• **EXERCISE**:
Find every line in the records that holds the string "missing". Copy each one.

Records contained in a dataset:

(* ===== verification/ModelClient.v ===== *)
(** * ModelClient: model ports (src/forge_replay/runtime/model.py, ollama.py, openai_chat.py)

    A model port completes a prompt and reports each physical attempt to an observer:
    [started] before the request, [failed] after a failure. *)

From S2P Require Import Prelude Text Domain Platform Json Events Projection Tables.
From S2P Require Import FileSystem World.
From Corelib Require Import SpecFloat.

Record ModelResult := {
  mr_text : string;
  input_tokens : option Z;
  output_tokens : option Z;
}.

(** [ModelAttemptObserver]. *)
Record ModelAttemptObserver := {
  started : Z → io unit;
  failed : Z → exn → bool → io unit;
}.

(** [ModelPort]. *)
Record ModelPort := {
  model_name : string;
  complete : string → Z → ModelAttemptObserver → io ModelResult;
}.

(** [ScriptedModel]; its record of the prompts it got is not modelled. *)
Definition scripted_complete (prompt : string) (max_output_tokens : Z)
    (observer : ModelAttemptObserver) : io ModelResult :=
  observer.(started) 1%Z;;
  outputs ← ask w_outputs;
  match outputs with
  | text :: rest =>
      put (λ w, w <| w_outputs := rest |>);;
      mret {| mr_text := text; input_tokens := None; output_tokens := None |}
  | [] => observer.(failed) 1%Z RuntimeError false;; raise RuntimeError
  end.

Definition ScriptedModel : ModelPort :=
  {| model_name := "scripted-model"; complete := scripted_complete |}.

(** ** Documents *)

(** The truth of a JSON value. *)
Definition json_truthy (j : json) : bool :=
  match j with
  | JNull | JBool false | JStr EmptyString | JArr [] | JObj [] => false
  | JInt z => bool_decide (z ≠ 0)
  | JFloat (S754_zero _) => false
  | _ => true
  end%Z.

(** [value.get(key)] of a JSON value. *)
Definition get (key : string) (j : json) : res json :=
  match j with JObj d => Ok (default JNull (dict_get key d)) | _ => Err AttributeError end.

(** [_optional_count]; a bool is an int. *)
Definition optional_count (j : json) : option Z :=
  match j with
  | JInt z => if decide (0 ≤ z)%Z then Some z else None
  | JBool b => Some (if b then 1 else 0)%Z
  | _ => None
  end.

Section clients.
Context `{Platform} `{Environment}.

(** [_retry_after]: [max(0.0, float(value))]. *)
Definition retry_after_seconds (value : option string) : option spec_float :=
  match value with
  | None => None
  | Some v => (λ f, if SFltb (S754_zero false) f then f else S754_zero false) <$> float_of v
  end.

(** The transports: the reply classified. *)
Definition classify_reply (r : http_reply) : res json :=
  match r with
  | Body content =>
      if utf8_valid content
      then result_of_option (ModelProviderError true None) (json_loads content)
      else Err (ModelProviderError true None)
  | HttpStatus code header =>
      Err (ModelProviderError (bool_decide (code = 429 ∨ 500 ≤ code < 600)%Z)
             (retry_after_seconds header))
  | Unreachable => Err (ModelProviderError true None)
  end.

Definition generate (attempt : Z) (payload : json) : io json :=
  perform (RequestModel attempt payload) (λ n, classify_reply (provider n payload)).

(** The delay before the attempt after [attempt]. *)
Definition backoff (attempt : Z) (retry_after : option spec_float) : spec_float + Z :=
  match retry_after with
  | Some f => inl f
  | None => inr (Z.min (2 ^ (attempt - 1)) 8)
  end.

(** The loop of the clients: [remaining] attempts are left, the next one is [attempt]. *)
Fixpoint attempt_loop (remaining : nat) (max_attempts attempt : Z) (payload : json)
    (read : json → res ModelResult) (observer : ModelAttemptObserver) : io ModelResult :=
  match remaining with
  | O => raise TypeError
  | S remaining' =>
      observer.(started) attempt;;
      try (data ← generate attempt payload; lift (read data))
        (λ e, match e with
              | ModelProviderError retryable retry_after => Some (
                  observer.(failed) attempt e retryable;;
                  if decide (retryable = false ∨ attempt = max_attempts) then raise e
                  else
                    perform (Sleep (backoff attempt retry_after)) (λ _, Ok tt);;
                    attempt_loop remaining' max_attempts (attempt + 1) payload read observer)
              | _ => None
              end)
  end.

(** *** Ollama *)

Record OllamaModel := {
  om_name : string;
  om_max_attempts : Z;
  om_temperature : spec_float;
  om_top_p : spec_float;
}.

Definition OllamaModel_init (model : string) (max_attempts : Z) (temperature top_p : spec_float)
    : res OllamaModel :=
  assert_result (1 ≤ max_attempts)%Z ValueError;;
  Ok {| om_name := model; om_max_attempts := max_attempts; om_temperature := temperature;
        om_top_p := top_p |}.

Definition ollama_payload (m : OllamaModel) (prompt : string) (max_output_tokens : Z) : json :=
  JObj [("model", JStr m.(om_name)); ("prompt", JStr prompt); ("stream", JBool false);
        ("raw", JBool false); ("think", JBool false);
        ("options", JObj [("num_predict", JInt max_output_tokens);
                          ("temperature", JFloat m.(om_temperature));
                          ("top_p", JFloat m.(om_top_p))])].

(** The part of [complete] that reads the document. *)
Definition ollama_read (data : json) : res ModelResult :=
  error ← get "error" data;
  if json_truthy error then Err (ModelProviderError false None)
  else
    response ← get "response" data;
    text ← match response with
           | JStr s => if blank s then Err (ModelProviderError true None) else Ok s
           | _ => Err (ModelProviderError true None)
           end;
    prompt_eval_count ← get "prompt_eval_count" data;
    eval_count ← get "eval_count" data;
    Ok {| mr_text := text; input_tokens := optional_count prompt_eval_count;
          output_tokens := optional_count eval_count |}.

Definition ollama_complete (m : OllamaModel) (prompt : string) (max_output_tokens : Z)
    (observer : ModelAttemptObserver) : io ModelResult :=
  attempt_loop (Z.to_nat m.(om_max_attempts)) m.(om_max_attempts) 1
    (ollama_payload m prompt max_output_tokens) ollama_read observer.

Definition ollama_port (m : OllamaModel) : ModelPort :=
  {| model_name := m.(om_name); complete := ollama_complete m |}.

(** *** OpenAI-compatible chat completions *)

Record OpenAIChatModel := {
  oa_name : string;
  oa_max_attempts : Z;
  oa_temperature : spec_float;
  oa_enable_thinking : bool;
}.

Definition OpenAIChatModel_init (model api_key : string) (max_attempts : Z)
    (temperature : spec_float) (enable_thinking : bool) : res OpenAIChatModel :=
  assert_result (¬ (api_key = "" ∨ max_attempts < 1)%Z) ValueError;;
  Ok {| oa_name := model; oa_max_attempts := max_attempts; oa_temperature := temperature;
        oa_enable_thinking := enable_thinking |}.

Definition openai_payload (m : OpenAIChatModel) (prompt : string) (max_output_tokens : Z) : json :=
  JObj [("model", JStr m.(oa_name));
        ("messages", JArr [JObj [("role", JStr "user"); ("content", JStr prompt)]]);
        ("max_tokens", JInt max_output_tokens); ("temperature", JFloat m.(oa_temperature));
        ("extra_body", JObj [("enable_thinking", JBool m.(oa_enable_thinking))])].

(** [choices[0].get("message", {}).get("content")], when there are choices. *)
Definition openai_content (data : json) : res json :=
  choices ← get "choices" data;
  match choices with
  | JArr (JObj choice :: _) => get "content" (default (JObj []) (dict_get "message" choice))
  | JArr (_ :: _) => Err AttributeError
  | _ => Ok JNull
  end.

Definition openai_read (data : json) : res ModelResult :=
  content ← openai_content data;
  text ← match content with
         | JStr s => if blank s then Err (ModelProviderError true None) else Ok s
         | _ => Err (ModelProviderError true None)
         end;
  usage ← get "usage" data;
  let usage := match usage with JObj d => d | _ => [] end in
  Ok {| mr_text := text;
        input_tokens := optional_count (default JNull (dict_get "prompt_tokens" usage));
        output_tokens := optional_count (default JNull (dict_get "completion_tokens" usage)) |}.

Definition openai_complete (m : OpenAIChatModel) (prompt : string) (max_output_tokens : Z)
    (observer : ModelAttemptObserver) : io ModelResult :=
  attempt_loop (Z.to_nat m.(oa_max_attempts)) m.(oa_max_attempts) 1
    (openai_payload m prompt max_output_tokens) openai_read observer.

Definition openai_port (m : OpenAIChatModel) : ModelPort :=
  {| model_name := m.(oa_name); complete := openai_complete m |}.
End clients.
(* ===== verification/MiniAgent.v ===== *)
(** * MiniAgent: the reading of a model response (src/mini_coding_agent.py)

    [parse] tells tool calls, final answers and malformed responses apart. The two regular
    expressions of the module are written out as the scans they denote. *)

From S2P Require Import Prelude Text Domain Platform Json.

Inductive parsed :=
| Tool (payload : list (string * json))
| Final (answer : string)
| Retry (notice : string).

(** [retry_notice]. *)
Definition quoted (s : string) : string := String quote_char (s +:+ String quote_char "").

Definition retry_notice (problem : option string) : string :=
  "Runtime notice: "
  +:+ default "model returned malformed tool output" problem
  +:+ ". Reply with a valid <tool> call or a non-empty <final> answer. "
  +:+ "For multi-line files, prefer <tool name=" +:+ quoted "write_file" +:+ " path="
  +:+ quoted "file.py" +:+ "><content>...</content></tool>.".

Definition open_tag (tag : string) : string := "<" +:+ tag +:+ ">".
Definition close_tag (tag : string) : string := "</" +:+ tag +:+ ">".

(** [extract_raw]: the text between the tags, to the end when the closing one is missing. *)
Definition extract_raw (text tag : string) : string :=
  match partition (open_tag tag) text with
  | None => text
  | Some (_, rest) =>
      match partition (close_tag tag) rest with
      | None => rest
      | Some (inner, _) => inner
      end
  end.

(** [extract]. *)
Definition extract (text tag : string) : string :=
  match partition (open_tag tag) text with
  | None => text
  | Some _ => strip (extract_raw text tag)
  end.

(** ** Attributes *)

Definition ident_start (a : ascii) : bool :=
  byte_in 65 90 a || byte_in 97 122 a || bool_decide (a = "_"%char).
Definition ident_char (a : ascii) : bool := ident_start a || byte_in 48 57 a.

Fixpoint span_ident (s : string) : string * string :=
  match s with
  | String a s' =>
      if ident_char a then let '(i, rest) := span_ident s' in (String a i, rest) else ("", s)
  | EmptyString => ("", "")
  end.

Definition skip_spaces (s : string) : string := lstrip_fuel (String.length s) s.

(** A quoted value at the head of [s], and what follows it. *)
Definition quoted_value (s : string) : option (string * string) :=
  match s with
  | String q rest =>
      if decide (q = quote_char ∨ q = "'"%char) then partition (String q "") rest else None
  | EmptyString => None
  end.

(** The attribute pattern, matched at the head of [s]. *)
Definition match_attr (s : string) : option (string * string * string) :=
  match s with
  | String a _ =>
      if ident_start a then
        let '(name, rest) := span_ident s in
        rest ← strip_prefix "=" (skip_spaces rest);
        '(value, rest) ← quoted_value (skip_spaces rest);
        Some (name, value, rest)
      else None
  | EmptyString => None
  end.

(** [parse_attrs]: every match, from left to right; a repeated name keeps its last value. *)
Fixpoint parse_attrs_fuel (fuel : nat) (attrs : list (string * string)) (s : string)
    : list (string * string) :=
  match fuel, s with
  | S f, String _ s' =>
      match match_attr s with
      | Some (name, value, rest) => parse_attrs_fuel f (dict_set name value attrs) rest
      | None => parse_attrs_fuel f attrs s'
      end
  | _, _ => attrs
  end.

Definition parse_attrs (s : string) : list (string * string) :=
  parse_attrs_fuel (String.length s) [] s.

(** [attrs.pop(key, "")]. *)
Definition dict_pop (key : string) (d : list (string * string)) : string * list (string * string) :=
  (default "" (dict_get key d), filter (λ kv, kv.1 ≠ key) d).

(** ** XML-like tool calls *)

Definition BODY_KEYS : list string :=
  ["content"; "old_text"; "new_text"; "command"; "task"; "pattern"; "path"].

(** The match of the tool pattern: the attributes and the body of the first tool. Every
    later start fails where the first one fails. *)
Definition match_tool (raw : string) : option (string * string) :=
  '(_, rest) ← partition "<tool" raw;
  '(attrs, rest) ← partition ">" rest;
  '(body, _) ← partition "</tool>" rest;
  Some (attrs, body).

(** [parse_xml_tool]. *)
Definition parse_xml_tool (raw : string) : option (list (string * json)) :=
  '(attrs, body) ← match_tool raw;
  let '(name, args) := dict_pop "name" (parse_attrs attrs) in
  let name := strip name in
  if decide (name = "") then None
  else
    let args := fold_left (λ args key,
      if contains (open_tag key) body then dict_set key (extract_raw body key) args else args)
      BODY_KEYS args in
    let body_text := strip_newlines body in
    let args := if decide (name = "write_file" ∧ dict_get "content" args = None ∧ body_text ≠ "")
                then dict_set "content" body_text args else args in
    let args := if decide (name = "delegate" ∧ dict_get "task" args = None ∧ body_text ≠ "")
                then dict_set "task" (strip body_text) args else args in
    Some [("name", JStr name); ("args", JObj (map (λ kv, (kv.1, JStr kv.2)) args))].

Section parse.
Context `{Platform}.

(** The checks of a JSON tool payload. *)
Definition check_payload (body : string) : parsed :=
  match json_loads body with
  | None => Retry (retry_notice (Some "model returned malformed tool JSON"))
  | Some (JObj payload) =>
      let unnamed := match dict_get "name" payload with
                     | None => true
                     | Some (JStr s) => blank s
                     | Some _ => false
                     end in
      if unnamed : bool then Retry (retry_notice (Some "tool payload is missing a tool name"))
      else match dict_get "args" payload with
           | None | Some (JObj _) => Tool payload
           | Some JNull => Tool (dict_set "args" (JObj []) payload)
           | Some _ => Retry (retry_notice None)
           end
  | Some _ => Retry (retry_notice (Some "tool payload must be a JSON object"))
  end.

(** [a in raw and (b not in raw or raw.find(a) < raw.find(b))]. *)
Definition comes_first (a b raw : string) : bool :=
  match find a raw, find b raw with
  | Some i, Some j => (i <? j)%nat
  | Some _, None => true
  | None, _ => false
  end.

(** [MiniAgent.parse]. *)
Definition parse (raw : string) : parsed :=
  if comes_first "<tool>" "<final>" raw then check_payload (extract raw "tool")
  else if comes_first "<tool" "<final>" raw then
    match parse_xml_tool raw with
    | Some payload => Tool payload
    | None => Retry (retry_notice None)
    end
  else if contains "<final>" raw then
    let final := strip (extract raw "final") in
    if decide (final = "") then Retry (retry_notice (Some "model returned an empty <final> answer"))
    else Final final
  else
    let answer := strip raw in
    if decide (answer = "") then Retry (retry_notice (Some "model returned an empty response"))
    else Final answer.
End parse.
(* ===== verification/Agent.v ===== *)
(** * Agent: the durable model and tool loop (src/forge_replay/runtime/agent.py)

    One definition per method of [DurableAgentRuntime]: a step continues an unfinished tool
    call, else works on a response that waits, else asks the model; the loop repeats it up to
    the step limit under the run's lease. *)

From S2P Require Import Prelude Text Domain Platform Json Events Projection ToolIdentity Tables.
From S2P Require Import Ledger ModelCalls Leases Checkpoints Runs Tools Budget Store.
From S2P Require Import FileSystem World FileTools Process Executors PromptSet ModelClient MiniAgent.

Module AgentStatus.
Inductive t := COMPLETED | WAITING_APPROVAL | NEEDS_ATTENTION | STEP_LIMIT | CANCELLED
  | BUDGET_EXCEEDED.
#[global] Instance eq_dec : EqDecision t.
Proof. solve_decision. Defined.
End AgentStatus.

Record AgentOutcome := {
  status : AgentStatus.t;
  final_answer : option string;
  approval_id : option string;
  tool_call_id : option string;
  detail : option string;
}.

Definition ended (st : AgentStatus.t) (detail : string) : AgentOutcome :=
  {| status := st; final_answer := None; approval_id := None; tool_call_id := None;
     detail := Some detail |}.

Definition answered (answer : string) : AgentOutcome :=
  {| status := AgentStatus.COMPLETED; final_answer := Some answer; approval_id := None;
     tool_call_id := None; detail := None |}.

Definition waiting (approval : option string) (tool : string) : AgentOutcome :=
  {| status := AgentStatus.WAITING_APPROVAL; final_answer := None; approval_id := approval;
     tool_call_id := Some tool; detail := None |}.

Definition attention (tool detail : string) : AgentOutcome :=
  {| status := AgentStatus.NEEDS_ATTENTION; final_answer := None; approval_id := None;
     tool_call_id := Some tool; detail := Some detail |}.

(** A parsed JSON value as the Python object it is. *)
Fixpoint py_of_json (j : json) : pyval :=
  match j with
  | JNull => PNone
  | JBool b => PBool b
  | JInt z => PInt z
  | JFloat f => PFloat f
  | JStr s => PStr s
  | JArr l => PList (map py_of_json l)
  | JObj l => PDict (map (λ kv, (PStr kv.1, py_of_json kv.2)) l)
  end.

• **EXERCISE ANSWER**:
(** [extract_raw]: the text between the tags, to the end when the closing one is missing. *)
      if unnamed : bool then Retry (retry_notice (Some "tool payload is missing a tool name"))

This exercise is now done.